Kölner Wohnungsgesellschaft GAG verschreibt Raumtemperatur für Mieter

Ein Schlafzimmer mit Bett, Nachttisch und Kleiderschrank.

Kölner Wohnungsgesellschaft GAG verschreibt Raumtemperatur für Mieter

Kölner Wohnungsbaugesellschaft GAG schreibt Raumtemperaturen für Mieter vor

Teaser: 20 Grad tagsüber, 17 Grad nachts: Die Kölner Wohnungsbaugesellschaft GAG hat in fast allen ihren Wohnungen die Heizung gedrosselt.

19. Dezember 2025, 17:25 Uhr

Seit der Energiekrise 2023 hält die Kölner Wohnungsbaugesellschaft GAG in nahezu allen ihren Wohnungen die Heiztemperaturen niedrig. Ein Gerichtsurteil vom September desselben Jahres ermöglichte Vermietern, die Heizleistung ohne Zustimmung der Mieter zu reduzieren – gestützt auf energiesparrechtliche Vorschriften. Nun berichten einige Bewohner, dass ihre Wohnungen unangenehm kalt blieben.

Ende 2023 beschloss der Vorstand der GAG, die Heizung in allen Liegenschaften herunterzuregeln. Tagsüber wurden 20 Grad Celsius vorgegeben, nachts sank die Temperatur auf 17 Grad. Lediglich in Demenz-Wohngruppen, Kindertagesstätten und Seniorenheimen galt eine leicht höhere Stufung: bis zu 23 Grad am Tag und 20 Grad in der Nacht.

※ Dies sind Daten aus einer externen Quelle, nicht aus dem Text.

Lemma full_presence_clears_status_witness :
  exists s', user_to_current_state
    (send_full_presence_to_users ["@a:h"] (st_ret tt) 3000 3000 3000 sample_start).2 !! "@a:h" = Some s' /\
    status_msg s' = None.
Proof.
  apply (@full_presence_clears_status sample_presence presence_order ∅ sample_start ["@a:h"] "@a:h" sample_row 3000 3000 3000 eq_refl eq_refl).
  - apply new_handler_inv; [reflexivity|apply sample_table_ok].
  - reflexivity.
  - vm_compute. reflexivity.
  - apply (bool_decide_unpack _). vm_compute. exact I.
  - reflexivity.
Defined.

Lemma sample_start_reachable : reachable ∅ sample_start.
Proof. apply reach_start, sample_table_ok. Qed.

Lemma presence_invariant_witness :
  (exists ds, user_to_devices sample_start !! "@a:h" = Some ds /\ ds <> []) /\
  exists k, timer_at (wheel_timer sample_start) "@a:h" k /\ int_truediv (1000 + IDLE_TIMER) 5000 < k.
Proof.
  destruct (@presence_invariant sample_presence presence_order ∅ sample_start "@a:h" sample_row
    eq_refl eq_refl sample_start_reachable) as [H1 H2];
    [vm_compute; reflexivity|vm_compute; reflexivity|].
  split; [apply H1; [apply not_elem_of_empty|discriminate]|apply H2; reflexivity].
Defined.

Lemma idle_user_goes_offline_witness : exists T, forall now, T <= now ->
  user_to_devices (_handle_timeouts now now now sample_start).2 !! "@a:h" = Some [].
Proof.
  destruct (@idle_user_goes_offline sample_presence presence_order ∅ sample_start "@a:h" sample_row
    eq_refl eq_refl sample_start_reachable (not_elem_of_empty _)) as [T HT];
    [vm_compute; reflexivity|vm_compute; reflexivity|reflexivity| |].
  - intros d. apply (bool_decide_unpack _). destruct d; vm_compute; exact I.
  - exists T. intros now Hn. by destruct (HT now now now Hn) as [_ ?].
Defined.

(** One of his devices begins to sync. *)
Definition syncing_start : PresenceHandler :=
  (st_modify (set_num_syncs (fun m => <[("@a:h", None) := default 0 (m !! ("@a:h", None)) + 1]> m))
     sample_start).2.

Lemma syncing_start_reachable : reachable (∅ ∪ ∅) syncing_start.
Proof. eapply reach_step; [apply sample_start_reachable|]. eexists. split; [apply str_sync|done]. Qed.

Lemma syncing_user_stays_witness :
  exists s', user_to_current_state (_handle_timeouts 900000 900000 900000 syncing_start).2 !! "@a:h" = Some s' /\
    state s' <> PresenceState.OFFLINE.
Proof.
  destruct (@syncing_user_stays sample_presence presence_order (∅ ∪ ∅) syncing_start "@a:h" sample_row
    (default [] (user_to_devices syncing_start !! "@a:h")) None
    (default (default_device "@a:h" None) (dget None (default [] (user_to_devices syncing_start !! "@a:h"))))
    900000 900000 900000 eq_refl eq_refl syncing_start_reachable) as [H1 _];
    [vm_compute; reflexivity|vm_compute; reflexivity|discriminate|vm_compute; reflexivity
    | apply dget_in; vm_compute; reflexivity | vm_compute; discriminate
    | left; exists 1; split; [vm_compute; reflexivity|discriminate] | exact H1].
Defined.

Mieter wie Jürgen Eil und Karin Weiland klagten über die kalten Verhältnisse. Ihre Bitten um wärmere Wohnungen blieben unbeantwortet. Ein Rundschreiben der GAG mit dem Titel „Die Energiekrise gemeinsam meistern“ erläuterte die Maßnahmen, ging jedoch nicht auf individuelle Anliegen ein.

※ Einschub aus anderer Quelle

(* ===== verification/EventAuthSafety.v ===== *)
(** * EventAuthSafety: what acceptance by the event auth rules guarantees

    Who may send ordinary events, which events the state-independent rules let through, the
    size limits, and the frame theorem: the state-dependent rules read nothing but the keys
    that [auth_types_for_event] selects. *)
From S2P Require Import Prelude PyVal RoomVersionTable Identifiers Events EventAuthLevels.
From S2P Require Import SetkaChannels EventAuthPower EventAuthMembership EventAuth Samples.
From S2P Require Import EventAuthMembershipSafety.
Open Scope string_scope.
Open Scope list_scope.
Open Scope Z_scope.
Open Scope py_scope.

(** ** Ordinary events *)

(** The level an event must meet: the room's, or the channel override when the room's is
    not met. *)
Definition level_met `{PyRepr} (e : event) (auth : StateMap event) (user_level : Z) : Prop :=
  exists send_level,
    get_send_level (type e) (get_state_key e) (get_power_level_event auth) = Ok send_level /\
    (send_level <= user_level \/
     exists l, setka_channel_thread_comment_send_level e auth = Ok (Some l) /\ l <= user_level).

(** A state key that is a user's is the sender's own; under MSC3757 it may also belong to a
    user of a lower level. *)
Definition state_key_mine `{Netaddr} (e : event) (auth : StateMap event) (user_level : Z) : Prop :=
  forall sk, get_state_key e = Some sk -> startswith "@" sk = true -> sk <> user_id e ->
    msc3757_enabled (room_version e) = true /\
    exists owner, state_key_owner sk = Ok owner /\
      (owner = user_id e \/
       exists l, get_user_power_level owner auth = Ok l /\ l < user_level).

Lemma can_send_event_ok `{Netaddr, PyRepr} e auth b :
  _can_send_event e auth = Ok b ->
  exists user_level, get_user_power_level (user_id e) auth = Ok user_level /\
    level_met e auth user_level /\ state_key_mine e auth user_level.
Proof.
  unfold _can_send_event. intros Hs. apply rbind_ok in Hs as (sl & Hsl & Hs).
  apply rbind_ok in Hs as (ul & Hul & Hs). apply rbind_ok in Hs as (sl' & Hsl' & Hs).
  exists ul. split; [done|]. destruct (Z.ltb_spec ul sl') as [|Hle]; [done|]. split.
  - exists sl. split; [done|]. destruct (Z.ltb_spec ul sl); [|by left].
    apply rbind_ok in Hsl' as ([l|] & Ho & [= <-]); [|lia]. eauto.
  - intros sk Hsk Hat Hne. rewrite Hsk, Hat, (bool_decide_eq_false_2 _ Hne) in Hs. simpl in Hs.
    apply rbind_ok in Hs as ([] & Ha & Hs); [|done].
    destruct (msc3757_enabled (room_version e)); [|done]. split; [done|].
    destruct (state_key_owner sk) as [owner|]; [|done]. exists owner. split; [done|].
    destruct (bool_decide_reflect (owner = user_id e)); [by left|].
    apply rbind_ok in Ha as (l & Hl & [= Ha]). apply Z.ltb_lt in Ha. eauto.
Qed.

Lemma sender_in_room e auth :
  _check_event_sender_in_room e auth = Ok tt -> in_state auth (user_id e) Membership.JOIN.
Proof.
  unfold _check_event_sender_in_room. intros Hc. apply rbind_ok in Hc as (r & _ & Hc).
  by apply check_joined_room_ok in Hc.
Qed.


(** ** Events that are not marked for a later check *)

(** A redaction that is accepted and not marked comes from a user at the redact level or,
    in the old event format, from the server whose event it redacts. *)
Lemma check_redaction_ok rv e auth v m :
  check_redaction rv e auth = Ok (v, m) ->
  exists user_level redact_level,
    get_user_power_level (user_id e) auth = Ok user_level /\
    get_named_level auth "redact" 50 = Ok redact_level /\
    (v = false /\ m = false <-> redact_level <= user_level \/
       (event_format rv = EventFormatVersions.ROOM_V1_V2 /\ forall r, redacts e <> JStr r)) /\
    (m = true <-> user_level < redact_level /\ event_format rv <> EventFormatVersions.ROOM_V1_V2) /\
    (v = true -> m = false ->
     exists r d, redacts e = JStr r /\ get_domain_from_id (event_id e) = Ok d /\
       get_domain_from_id r = Ok d).
Proof.
  unfold check_redaction. intros Hr. apply rbind_ok in Hr as (ul & Hul & Hr).
  apply rbind_ok in Hr as (rl & Hrl & Hr). exists ul, rl. split; [done|]. split; [done|].
  destruct (Z.leb_spec rl ul) as [Hle|Hle]; [injection Hr as <- <-; split_and!; naive_solver lia|].
  destruct (Z.eqb_spec (event_format rv) EventFormatVersions.ROOM_V1_V2) as [Hf|Hf];
    [|injection Hr as <- <-; split_and!; naive_solver lia].
  apply rbind_ok in Hr as (d & Hd & Hr).
  destruct (redacts e) as [| | | |r| |] eqn:Hre;
    try (injection Hr as <- <-; split_and!; naive_solver lia).
  apply rbind_ok in Hr as (d' & Hd' & Hr). destruct (bool_decide_reflect (d = d')); [|done].
  injection Hr as <- <-; subst. split_and!; naive_solver lia.
Qed.

(** ** The state-independent rules *)

Section state_independent.
Context (find : string -> option event) (room : string) (expected : list StateKey).

Definition not_rejected (ev : event) : Prop :=
  match rejected_reason ev with Some r => r = "" | None => True end.

(** An auth event that may stand: found, of the same room, a state event under an expected
    key, not rejected. *)
Definition good_auth_event (en : StateKey * string) : Prop :=
  exists ev, find en.2 = Some ev /\ room_id ev = Ok room /\ event_key ev = Ok en.1 /\
    en.1 ∈ expected /\ not_rejected ev.

Lemma check_auth_event_ok d id d' :
  check_auth_event find room expected d id = Ok d' <->
  exists k, good_auth_event (k, id) /\ (k ∉ map fst d) /\ d' = d ++ [(k, id)].
Proof.
  unfold check_auth_event, good_auth_event, not_rejected. simpl.
  destruct (find id) as [ev|]; [|naive_solver].
  assert (Hfind : forall P : event -> Prop, (exists ev', Some ev = Some ev' /\ P ev') <-> P ev).
  { intros P. split; [by intros (? & [= <-] & ?)|eauto]. }
  setoid_rewrite Hfind.
  destruct (room_id ev) as [r|]; simpl; [|naive_solver].
  destruct (bool_decide_reflect (r = room)) as [->|Hne]; simpl; [|naive_solver].
  destruct (event_key ev) as [k|]; simpl; [|naive_solver].
  destruct (dmem k d) eqn:Hk.
  { apply dmem_true in Hk. split; [done|]. by intros (? & (_ & [= <-] & _) & ? & _). }
  assert (Hn : k ∉ map fst d) by (rewrite <- dmem_true; congruence).
  destruct (bool_decide_reflect (k ∈ expected)); simpl; [|naive_solver].
  rewrite (dset_notin k id d Hn).
  destruct (rejected_reason ev) as [r|]; [|naive_solver].
  destruct (String.eqb_spec r ""); simpl; naive_solver.
Qed.

Lemma check_auth_events_ok ids d d' :
  dict_wf d ->
  (rfold (check_auth_event find room expected) d ids) = Ok d' <->
  exists ens, map snd ens = ids /\ Forall good_auth_event ens /\ d' = d ++ ens /\ dict_wf d'.
Proof.
  revert d. induction ids as [|id ids IH]; intros d Hwf; simpl.
  - split.
    + intros [= <-]. exists []. by rewrite app_nil_r.
    + intros ([|] & ? & _ & -> & _); [by rewrite app_nil_r | done].
  - rewrite rbind_ok. split.
    + intros (d1 & (k & Hg & Hn & ->)%check_auth_event_ok & Hr).
      apply IH in Hr as (ens & <- & Hens & -> & Hwf').
      2: { rewrite <- dset_notin by done. by apply dset_wf. }
      exists ((k, id) :: ens). rewrite <- app_assoc in *. split_and!; try done. by constructor.
    + intros ([|[k id'] ens] & Hids & Hens & -> & Hwf'); [done|].
      simpl in Hids. injection Hids as -> <-. inversion Hens as [|? ? Hg Hens']; subst.
      assert (Hn : k ∉ map fst d).
      { unfold dict_wf in Hwf'. rewrite map_app, NoDup_app in Hwf'. simpl in Hwf'.
        intros Hin. destruct Hwf' as (_ & Hd & _). eapply Hd; [done|by left]. }
      exists (d ++ [(k, id)]). split; [apply check_auth_event_ok; eauto|].
      apply IH.
      * rewrite <- dset_notin by done. by apply dset_wf.
      * exists ens. by rewrite <- app_assoc.
Qed.
End state_independent.

(** The state-independent rules accept an event that is not a create event exactly when
    its auth events are found, belong to its room, sit under distinct keys that
    [auth_types_for_event] expects, are not rejected, and include a create event. *)
Theorem state_independent_rules_spec `{Netaddr} store e batch :
  check_state_independent_auth_rules store e batch = Ok tt <->
  if bool_decide (type e = EventTypes.Create) then _check_create e = Ok tt
  else exists ids room expected ens id,
    auth_event_ids e = Ok ids /\ room_id e = Ok room /\
    auth_types_for_event (room_version e) e = Ok expected /\
    map snd ens = ids /\ NoDup (map fst ens) /\
    Forall (good_auth_event (find_auth_event store batch) room expected) ens /\
    (CREATE_KEY, id) ∈ ens /\ id <> "".
Proof.
  unfold check_state_independent_auth_rules.
  destruct (bool_decide (type e = EventTypes.Create)); [done|]. split.
  - intros Hc. apply rbind_ok in Hc as (ids & Hids & Hc).
    apply rbind_ok in Hc as (room & Hroom & Hc). apply rbind_ok in Hc as (ex & Hex & Hc).
    apply rbind_ok in Hc as (d & Hd & Hc).
    apply check_auth_events_ok in Hd as (ens & Hmap & Hgood & -> & Hwf); [|constructor].
    simpl in *. destruct (dget CREATE_KEY ens) as [id|] eqn:Hid; [|done].
    apply dget_in in Hid. destruct (String.eqb_spec id ""); [done|]. eauto 15.
  - intros (ids & room & ex & ens & id & -> & -> & Hex & Hmap & Hnd & Hgood & Hid & Hne).
    simpl. rewrite Hex. simpl.
    assert (rfold (check_auth_event (find_auth_event store batch) room ex) [] ids = Ok ens) as ->.
    { apply check_auth_events_ok; [constructor|]. eauto. }
    simpl. apply dget_some_iff in Hid as ->; [|done]. by apply String.eqb_neq in Hne as ->.
Qed.

(** ** Size limits *)

Lemma utf8_len_le_str_len s : 0 <= utf8_len s <= str_len s.
Proof.
  unfold str_len. induction s as [|a s IH]; cbn [utf8_len String.length]; [lia|].
  destruct (utf8_lead a); lia.
Qed.

(** The five limited fields fit in 255 units. *)
Definition fields_fit (len : string -> Z) (e : event) (room : string) : Prop :=
  len (user_id e) <= 255 /\ len room <= 255 /\
  match get_state_key e with Some k => len k | None => 0 end <= 255 /\
  len (type e) <= 255 /\ len (event_id e) <= 255.

Definition lenient (e : event) : Prop :=
  room_version e ∈ LENIENT_EVENT_BYTE_LIMITS_ROOM_VERSIONS.

Lemma fields_fit_bytes e room : fields_fit str_len e room -> fields_fit utf8_len e room.
Proof.
  unfold fields_fit. pose proof utf8_len_le_str_len as H.
  pose proof (H (user_id e)); pose proof (H room); pose proof (H (type e));
    pose proof (H (event_id e)).
  destruct (get_state_key e) as [k|]; [pose proof (H k)|]; lia.
Qed.

(** The size check accepts exactly the events whose JSON is within 64 KiB and whose five
    limited fields are within 255 bytes.  An event it refuses is marked as one that may still
    be persisted only in a lenient room version, when it is within 64 KiB and 255
    codepoints. *)
Theorem size_limits_spec `{CanonicalJson} e room :
  room_id e = Ok room ->
  match _check_size_limits e with
  | Ok _ => pdu_json_size e <= MAX_PDU_SIZE /\ fields_fit str_len e room
  | Err (EventSizeError _ unpersistable) =>
      ~ (pdu_json_size e <= MAX_PDU_SIZE /\ fields_fit str_len e room) /\
      (unpersistable = false <->
       lenient e /\ pdu_json_size e <= MAX_PDU_SIZE /\ fields_fit utf8_len e room)
  | Err _ => False
  end.
Proof.
  intros Hr. pose proof (fields_fit_bytes e room) as Hb.
  unfold _check_size_limits, size_check, lenient in *. rewrite Hr.
  unfold fields_fit in *.
  destruct (Z.ltb_spec MAX_PDU_SIZE (pdu_json_size e)); simpl; [split; [lia|split; [done|lia]]|].
  repeat match goal with
  | |- context [255 <? utf8_len ?s] =>
      destruct (Z.ltb_spec 255 (utf8_len s)); simpl; [split; [lia|split; [done|lia]]|]
  end.
  destruct (get_state_key e) as [k|]; simpl;
  repeat match goal with
  | |- context [255 <? utf8_len ?s] =>
      destruct (Z.ltb_spec 255 (utf8_len s)); simpl; [split; [lia|split; [done|lia]]|]
  | |- context [255 <? str_len ?s] =>
      destruct (Z.ltb_spec 255 (str_len s)); simpl;
        [split; [lia|destruct (bool_decide_reflect (room_version e ∈
           LENIENT_EVENT_BYTE_LIMITS_ROOM_VERSIONS)); simpl; split; naive_solver lia]|]
  end; lia.
Qed.

(** ** Witnesses *)

Definition room_mod : StateMap event :=
  state_of [ev_create; ev_member "@admin:a" "join"; ev_member "@mod:a" "join"; pl_old].


Lemma size_limits_spec_witness :
  pdu_json_size ev_create <= MAX_PDU_SIZE /\ fields_fit str_len ev_create "!r:a".
Proof.
  assert (Hok : _check_size_limits ev_create = Ok tt) by reflexivity.
  pose proof (size_limits_spec ev_create "!r:a" eq_refl) as Hspec.
  rewrite Hok in Hspec. exact Hspec.
Defined.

Am 6. September 2023 bestätigte das Bundesverfassungsgericht die Rechtmäßigkeit der Regelung. GAG-Sprecher Jörg Fleischer begründete die Maßnahme später mit verantwortungsvollem Umgang mit Ressourcen und Kostendämpfung. Rechtsanwalt Jakob Kreutzer bestätigte, dass Vermieter lediglich Mindeststandards bei der Beheizung einhalten müssten – Mieter hätten demnach kein Recht auf höhere Temperaturen.

Erst kürzlich überprüfte ein Techniker die Heizungsrohre im Haus von Eil und Weiland. Seither fühlen sich ihre Wohnungen spürbar wärmer an.

Für die meisten GAG-Mieter bleibt die reduzierte Heizleistung jedoch bestehen, mit nur wenigen Ausnahmen für besonders schutzbedürftige Gruppen. Während einige Bewohner nach Wartungsarbeiten eine Besserung feststellen, leben andere weiterhin in kühleren Räumen. Die Regelung bewegt sich im rechtlichen Rahmen – und lässt den Mietern kaum Spielraum für Änderungen.